I have no idea why I'm posting this. I'm not usually such an open person, I tend to keep things to myself more often than not -- all bottled up, I guess you could say. But I guess reading all these other posts and realizing how honost you all are with everyone is what got me. So, here goes nothing...


There's this guy that I grew up with whom I'm very close to. Well, nowadays, not so much because I hardly ever see him anymore. But more to the point... when I was 13, I tried to comment suicide. I had a gun in my possession and I was determined to end my life. No one was home, and my brother just so happened to have what I needed to get the job done, so to speak. But at that point, I heard a soft knock on my front door... I knew who it was. There was only one person who knocks like that so that I would know who it was. Something told me to just put the gun down and answer the door. So I did. Sure enough, it was him. He had come over looking for my brother, but we ended up talking because, after all, we were closer than he and my brother. He had no idea what I had planned to do before I opened that door -- as far as he was concerned, nothing out of the ordinary had happened. But when he left, I just felt like I didn't want to go back to my previous task of what I was planning to do to myself. Just talking to him made me feel... wanted, alive... I don't know. It made me feel a lot of things.

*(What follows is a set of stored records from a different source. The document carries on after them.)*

(** What the scan knows after the parts [done]: nothing was seen, or the
    running maximum is the area of part [i], larger than every area before
    it and at least every area after it. *)
Definition scanned (done : list (list (list Position)))
    (st : number * option (list (list Position))) : Prop :=
  (done = [] /\ st = (num_of_Z (-1), None)) \/
  exists i best a,
    nth_error done i = Some best /\ partArea T best = Ok a /\ st = (a, Some best) /\
    forall j p a', nth_error done j = Some p -> partArea T p = Ok a' ->
      leb a' a = true /\ ((j < i)%nat -> ltb a' a = true).

(** The backend measured [pt] against [line]: nearest point [np] at
    distance [d]. *)
Definition sampleAt (line : Feature) (pt : PointFeature) (d : number)
    (np : NearestPoint) : Prop :=
  exists nearest,
    turfNearestPointOnLine T line pt meters = Ok nearest /\
    distOf nearest = Some (d, np).

(** [d] and [conn] come from one sample of the pair: a boundary vertex
    with its nearest point on the road, or the nearest boundary point of a
    road vertex with that vertex; the boundary side stands first. *)
Definition sampleOf (boundary road : Feature) (d : number) (conn : list Position)
    : Prop :=
  (exists pts pt np,
      turfExplode T boundary = Ok pts /\ In pt pts /\ sampleAt road pt d np /\
      conn = [pt_coordinates pt; np_coordinates np]) \/
  (exists pts pt np,
      turfExplode T road = Ok pts /\ In pt pts /\ sampleAt boundary pt d np /\
      conn = [np_coordinates np; pt_coordinates pt]).
Lemma max_shift_agrees_all :
  all_below (Z.to_nat 16384) 0 max_shift_agrees = true.
Proof. vm_compute. reflexivity. Qed.

(** For every width up to 16K video, the exact arithmetic of [max_shift]
    gives what binary64 gives. *)
Lemma max_shift_binary64_exact (w : Z) :
  0 <= w < 16384 -> max_shift_binary64 w = Ok (max_shift w).
Proof.
  intros Hw.
  pose proof (all_below_spec _ _ _ max_shift_agrees_all w) as H.
  unfold max_shift_agrees in H.
  destruct (max_shift_binary64 w) as [n | e].
  - f_equal. apply Z.eqb_eq, H. lia.
  - discriminate H. lia.
Qed.

(** The shift bound is a twentieth of the width, rounded down. *)
Lemma max_shift_div (w : Z) : 0 <= w < 2 ^ 53 -> max_shift w = w / 20.
Proof.
  intros Hw. unfold max_shift.
  rewrite Qint_floor by (apply width_product_nonneg; lia).
  unfold lit_0_05, Qfloor, Qmult, inject_Z. cbn [Qnum Qden].
  change (Z.pos (1 * 72057594037927936)) with 72057594037927936.
  change (2 ^ 53) with 9007199254740992 in Hw.
  symmetry. apply (Z.div_unique _ _ _
    (4 * (w / 20) + (w mod 20) * 3602879701896397)).
  - pose proof (Z.mod_pos_bound w 20 ltac:(lia)).
    assert (w / 20 < 450359962737050)
      by (apply Z.div_lt_upper_bound; lia).
    assert (0 <= w / 20) by (apply Z.div_pos; lia).
    lia.
  - pose proof (Z.div_mod w 20 ltac:(lia)). lia.
Qed.
End MaxShiftFacts.

(** ** The binary64 arithmetic behind [shift_of] *)

Section ShiftFacts.
Import Depth Stereo.

(** [digits2_pos] counts binary digits. *)
Lemma digits2_pos_log2 (p : positive) :
  Zpos (digits2_pos p) = Z.log2 (Zpos p) + 1.
Proof.
  induction p as [p IH | p IH |]; try reflexivity.
  - change (digits2_pos p~1) with (Pos.succ (digits2_pos p)).
    rewrite Pos2Z.inj_succ, IH.
    change (Z.pos p~1) with (2 * Z.pos p + 1).
    rewrite Z.log2_succ_double by lia. lia.
  - change (digits2_pos p~0) with (Pos.succ (digits2_pos p)).
    rewrite Pos2Z.inj_succ, IH.
    change (Z.pos p~0) with (2 * Z.pos p).
    rewrite Z.log2_double by lia. lia.
Qed.

Lemma iter_pos_nat {A} (f : A -> A) (p : positive) (x : A) :
  SpecFloat.iter_pos f p x = Nat.iter (Pos.to_nat p) f x.
Proof.
  revert x. induction p as [p IH | p IH |]; intros x;
    cbn [SpecFloat.iter_pos].
  - rewrite !IH. rewrite Pos2Nat.inj_xI.
    replace (S (2 * Pos.to_nat p))
      with (Pos.to_nat p + (Pos.to_nat p + 1))%nat by lia.
    rewrite !Nat.iter_add. reflexivity.
  - rewrite !IH. rewrite Pos2Nat.inj_xO.
    replace (2 * Pos.to_nat p)%nat with (Pos.to_nat p + Pos.to_nat p)%nat
      by lia.
    rewrite Nat.iter_add. reflexivity.
  - reflexivity.
Qed.
(** * roipoly: interactive polygonal regions of interest

    A shallow embedding of [roipoly.py]: the mouse-event state machine of
    a [RoiPoly] session, the mask and statistics computations, the
    [MultiRoi] orchestrator and the deprecated aliases, followed by the
    properties established about them.

    Conventions of the embedding.
    - Python statements that return [None] yield an [outcome]; Python
      expressions yield a [result].  A raised exception keeps the state
      reached at the point of the [raise].
    - Click coordinates are only stored and handed on by this module,
      never computed with, so the session is parametric in their type
      [coord].
    - matplotlib and numpy are outside the repository.  What the module
      reads back from them is kept as explicit state ([Figure],
      [Warnings.state]); the point-in-polygon routine
      [Path.contains_points], the floating-point routines [np.mean] and
      [np.std] and the float formatting of [display_mean] are
      parameters. *)

From Stdlib Require Import List String Ascii Bool Arith ZArith Lia.
From Stdlib Require Import DecimalString.
Import ListNotations.

Set Implicit Arguments.

(* ================================================================= *)
(** ** Python values, exceptions and containers *)

Module Py.

Inductive exn : Type :=
| IndexError
| ValueError
| ZeroDivisionError
| WarningError (message : string).

(** The value of an expression: a result or a raised exception. *)
Inductive result (A : Type) : Type :=
| Ok (a : A)
| Raise (e : exn).
Arguments Ok {A} a.
Arguments Raise {A} e.
(** * GameForge build orchestrator: a shallow embedding of [ProjectsService]

    The development follows the TypeScript sources of the backend:
    - [ProjectsService] (cancelBuild, update, createFromAi, getDownloadUrl,
      rebuild, runBuild and the helpers nested in runBuild),
    - [TemplatesService.uploadTemplate] (archive validation),
    - the project root discovery shared by both services.

    Conventions.  JavaScript strings are modelled as [string] (a sequence of
    bytes, ASCII case mapping and ASCII white space).  A field that may be
    [undefined] is an [option].  The Mongo collection of projects is a
    [gmap] from document id to document, and the registry of live child
    processes is a [gmap] from project id to process handle. *)

From Stdlib Require Import ZArith QArith Qround Bool Lia Ascii String Sorted.
From Stdlib.Strings Require Byte.
From stdpp Require Import base option list gmap strings pretty.

Set Warnings "-register-all,-clear-no-such-hyp".

Local Open Scope string_scope.
Local Open Scope nat_scope.
Local Open Scope list_scope.

(** ** JavaScript string helpers *)

Module Js.

(** White space recognised by [String.prototype.trim] and by [\s], in the
    ASCII range: TAB, LF, VT, FF, CR and SPACE. *)
Definition is_space (a : ascii) : bool :=
  let n := nat_of_ascii a in
  ((9 <=? n) && (n <=? 13)) || (n =? 32).

Definition lower (a : ascii) : ascii :=
  let n := nat_of_ascii a in
  if (65 <=? n) && (n <=? 90) then ascii_of_nat (n + 32) else a.

Definition upper (a : ascii) : ascii :=
  let n := nat_of_ascii a in
  if (97 <=? n) && (n <=? 122) then ascii_of_nat (n - 32) else a.

Definition chars (s : string) : list ascii := list_ascii_of_string s.
Definition str (l : list ascii) : string := string_of_list_ascii l.

Fixpoint trimStartL (l : list ascii) : list ascii :=
  match l with
  | a :: r => if is_space a then trimStartL r else l
  | [] => []
  end.

Definition trimEndL (l : list ascii) : list ascii :=
  rev (trimStartL (rev l)).

Definition trimL (l : list ascii) : list ascii := trimEndL (trimStartL l).

Definition trim (s : string) : string := str (trimL (chars s)).

Definition toLowerCase (s : string) : string := str (map lower (chars s)).
Definition toUpperCase (s : string) : string := str (map upper (chars s)).

(** [l.slice(Math.max(0, l.length - n))]: the last [n] elements. *)
Definition last_n {A} (n : nat) (l : list A) : list A :=
  drop (length l - n) l.

(** [a || b] on values that are a string or [undefined]: the empty string
    is falsy. *)
Definition truthy (o : option string) : bool :=
  match o with
  | Some s => negb (String.eqb s "")
  | None => false
  end.

Definition or_else (a b : option string) : option string :=
  if truthy a then a else b.

Definition hex_digit (n : nat) : ascii :=
  if n <? 10 then ascii_of_nat (48 + n) else ascii_of_nat (55 + n).

(** Characters [encodeURIComponent] leaves alone:
    [A-Z a-z 0-9 - _ . ! ~ * ' ( )]. *)
Definition uri_unreserved (a : ascii) : bool :=
  let n := nat_of_ascii a in
  ((65 <=? n) && (n <=? 90)) || ((97 <=? n) && (n <=? 122)) ||
  ((48 <=? n) && (n <=? 57)) ||
  (n =? 45) || (n =? 95) || (n =? 46) || (n =? 33) || (n =? 126) ||
  (n =? 42) || (n =? 39) || (n =? 40) || (n =? 41).

Definition encode_byte (a : ascii) : list ascii :=
  if uri_unreserved a then [a]
  else let n := nat_of_ascii a in
       ["%"%char; hex_digit (n / 16); hex_digit (n mod 16)].

Definition encodeURIComponent (s : string) : string :=
  str (flat_map encode_byte (chars s)).

(** [s.replace(/\/$/, '')]: drop one trailing slash. *)
Definition strip_trailing_slash (s : string) : string :=
  match rev (chars s) with
  | "/"%char :: r => str (rev r)
  | _ => s
  end.

End Js.

(** ** Configuration bags

    The request bodies and the AI answers are untyped objects; a field is
    any JavaScript value.  Array elements keep what the code looks at: whether
    the element is [null]/[undefined], and otherwise its [String(x)]. *)

Inductive JsNum := Finite (q : Q) | NaN | PosInfinity | NegInfinity.

Inductive Elem :=
| ENullish
| EStr (s : string)
| EOther (toString : string).

Inductive JsVal :=
| JUndefined
| JNull
| JBool (b : bool)
| JNum (x : JsNum)
| JStr (s : string)
| JArr (xs : list Elem)
| JObj.

Record Bag := {
  timeScale : JsVal;
  difficulty : JsVal;
  theme : JsVal;
  notes : JsVal;
  speed : JsVal;
  genre : JsVal;
  assetsType : JsVal;
  mechanics : JsVal;
  primaryColor : JsVal;
  secondaryColor : JsVal;
  accentColor : JsVal;
  playerColor : JsVal;
  fogEnabled : JsVal;
  fogDensity : JsVal;
  cameraZoom : JsVal;
  gravityY : JsVal;
  jumpForce : JsVal;
}.

(** The empty object [{}]. *)
Definition emptyBag : Bag :=
  {| timeScale := JUndefined; difficulty := JUndefined; theme := JUndefined;
     notes := JUndefined; speed := JUndefined; genre := JUndefined;
     assetsType := JUndefined; mechanics := JUndefined;
     primaryColor := JUndefined; secondaryColor := JUndefined;
     accentColor := JUndefined; playerColor := JUndefined;
     fogEnabled := JUndefined; fogDensity := JUndefined;
     cameraZoom := JUndefined; gravityY := JUndefined; jumpForce := JUndefined |}.

(** ** The project document *)

Inductive Status := queued | running | ready | failed.

#[global] Instance Status_eq_dec : EqDecision Status.
Proof. solve_decision. Defined.

(** [buildTimings].  Time stamps and durations are readings of the clock;
    the model keeps which parts of the object are present: [startedAt] is
    always written with the object, [finishedAt] once the run is over, and
    [steps] lists the steps whose duration has been recorded. *)
Record BuildTimings := {
  finishedAt : bool;
  steps : list string;
}.

Record Project := {
  _id : string;
  ownerId : string;
  templateId : string;
  name : string;
  description : string;
  assetsCollectionId : option string;
  status : Status;
  error : option string;
  buildTarget : option string;
  aiUnityConfig : option Bag;
  resultStorageKey : option string;
  webglZipStorageKey : option string;
  webglIndexStorageKey : option string;
  androidApkStorageKey : option string;
  buildTimings : option BuildTimings;
  previewImageUrl : option string;
  screenshotUrls : list string;
  previewVideoUrl : option string;
}.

From that day forward, I felt something everytime I saw him, everytime I was around him, etc. Something I've never felt before. It's like the simple sound of his name did so much for me. A lot of people would just say it's "puppy love" or infatuation, even obsession. But it's not. I realized it was so much more than that. I was actually in love with this guy. And I still am to this day. I've always wanted to tell him, but it never seemed like the right time. He'd been seeing one girl for quite some time, and now another girl. Although I don't like either girl (for other reasons, not for dating him), I still respected him enough not to ruin his relationships. The pain I feel when I see him with another girl is indescribable. I wish I could tell him, but like I said, it never seems like the right time. I've lived with this pain for 3 years and it seems to be getting worse and worse as time goes by. It's even brought me to the point of another suicide attempt. Another failed, obviously.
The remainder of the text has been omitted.